Video meetings without context cause employees to fall behind
It’s not uncommon for employees to be so inundated with other tasks and meetings that they go into video meetings blind. Remote workers don’t have in-person interactions with colleagues to keep them reminded of certain projects. When it’s time to join a meeting, they either have to spend time digging through old conversations and emails or use context clues in the meeting to get up to speed.
While the meetings themselves won’t get delayed, participants who don’t have easy access to context can get quickly left behind. Consider that every meeting can have multiple participants who are contextually lost, these meetings are downhill slopes of unproductiveness for everyone, and unproductive meetings cost US business $37 billion every year.

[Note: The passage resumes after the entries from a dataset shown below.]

(** C5.  121 requests within one minute from the address ::1 are 121
    requests in one minute bucket of that address, and yet the one Rate
    Spike anomaly of the result cites the empty address: the address is
    taken back from the key address:bucket as [key.split(":")[0]], which
    cuts an address that holds a colon at its first colon.  For an address
    without a colon the rule works as the specification says: 121 requests
    in one minute bucket fire with peak 121, 120 do not fire, and 100
    requests in each of two minute buckets do not fire either, the peak
    being a maximum over the buckets and not a sum. *)
Theorem C5_rate_spike_cuts_the_address_at_a_colon (getHours : Z -> Z) :
  (let r := analyzeLogs getHours (lines_of 121 loopback_line) in
   Forall (fun e => ip e = Some (lit "::1")) (entries r)
   /\ peak (lit "::1") (entries r) = 121
   /\ filter (has_type t_rate_spike) (anomalies r) = [rate_spike_anomaly [] 121])
  /\ filter (has_type t_rate_spike)
            (anomalies (analyzeLogs getHours (lines_of 121 ordinary_line)))
     = [rate_spike_anomaly (lit "10.0.0.5") 121]
  /\ filter (has_type t_rate_spike)
            (anomalies (analyzeLogs getHours (lines_of 120 ordinary_line))) = []
  /\ (let r := analyzeLogs getHours (lines_of 100 ordinary_line ++ lines_of 100 later_line) in
      length (entries r) = 200%nat
      /\ peak (lit "10.0.0.5") (entries r) = 100
      /\ filter (has_type t_rate_spike) (anomalies r) = []).
Proof.
  split; [|split; [|split]]; cbv zeta;
    rewrite ?filter_rate_spike, ?rate_spike_block_zone, ?entries_analyzeLogs.
  - split; [|split].
    + vm_compute. repeat constructor.
    + vm_compute. reflexivity.
    + vm_compute. reflexivity.
  - vm_compute. reflexivity.
  - vm_compute. reflexivity.
  - split; [|split]; vm_compute; reflexivity.
Qed.

Lemma ua_of_curl_line : ua (parseLine curl_line) = Some (lit "curl/7.68.0").
Proof. vm_compute. reflexivity. Qed.

Lemma curl_line_plain : curl_line <> [] /\ ~ In c_lf curl_line /\ ~ In c_cr curl_line.
Proof.
  split; [discriminate|].
  split; intros H; vm_compute in H; intuition discriminate.
Qed.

Removing video meeting barriers is essential to minimizing delays
Meetings need to start on time to be productive, and that begins with breaking down the barriers around video meetings. Quick and effortless video meeting technology is key to making it happen.
- Barrier #1: Joining video meetings shouldn’t require employees and clients to set up login credentials or search their messages and emails for meeting IDs. The longer it takes to join, the poorer the meeting experience.
- Barrier #2: Video meetings should provide context so that when meetings start, participants can instantly access the information they need to catch up and jump straight into the conversation.
Drive productive meetings with a unified communications app for messaging, video, and phone
An effective video meeting solution allows employees to launch or join meetings with just the click of a button, such as browser-based solutions. Meetings are hosted in a browser where employees and clients can connect without any downloads or registrations needed. All it takes is an invitation link to hop in. At the same time, users don’t have to worry about compatibility issues with different operating systems and setups.
Tip: Make sure your browser-based solution offers the same functionality (screen sharing, recording, annotations) as app-based solutions. |
Employees need context too, and that’s where a unified app comes in. Video meetings should live side-by-side with team messaging apps—preferably in the same window—so when attendees join a meeting, they have instant access to conversation histories, files, and links. A single application for messaging, video, and phone means there’s no need to search through multiple communications apps to gather information.
Once video meetings can be launched effortlessly and employees are fully equipped to dive into conversations with context, meetings can start on time, stay productive, and ensure a positive meeting experience for everyone.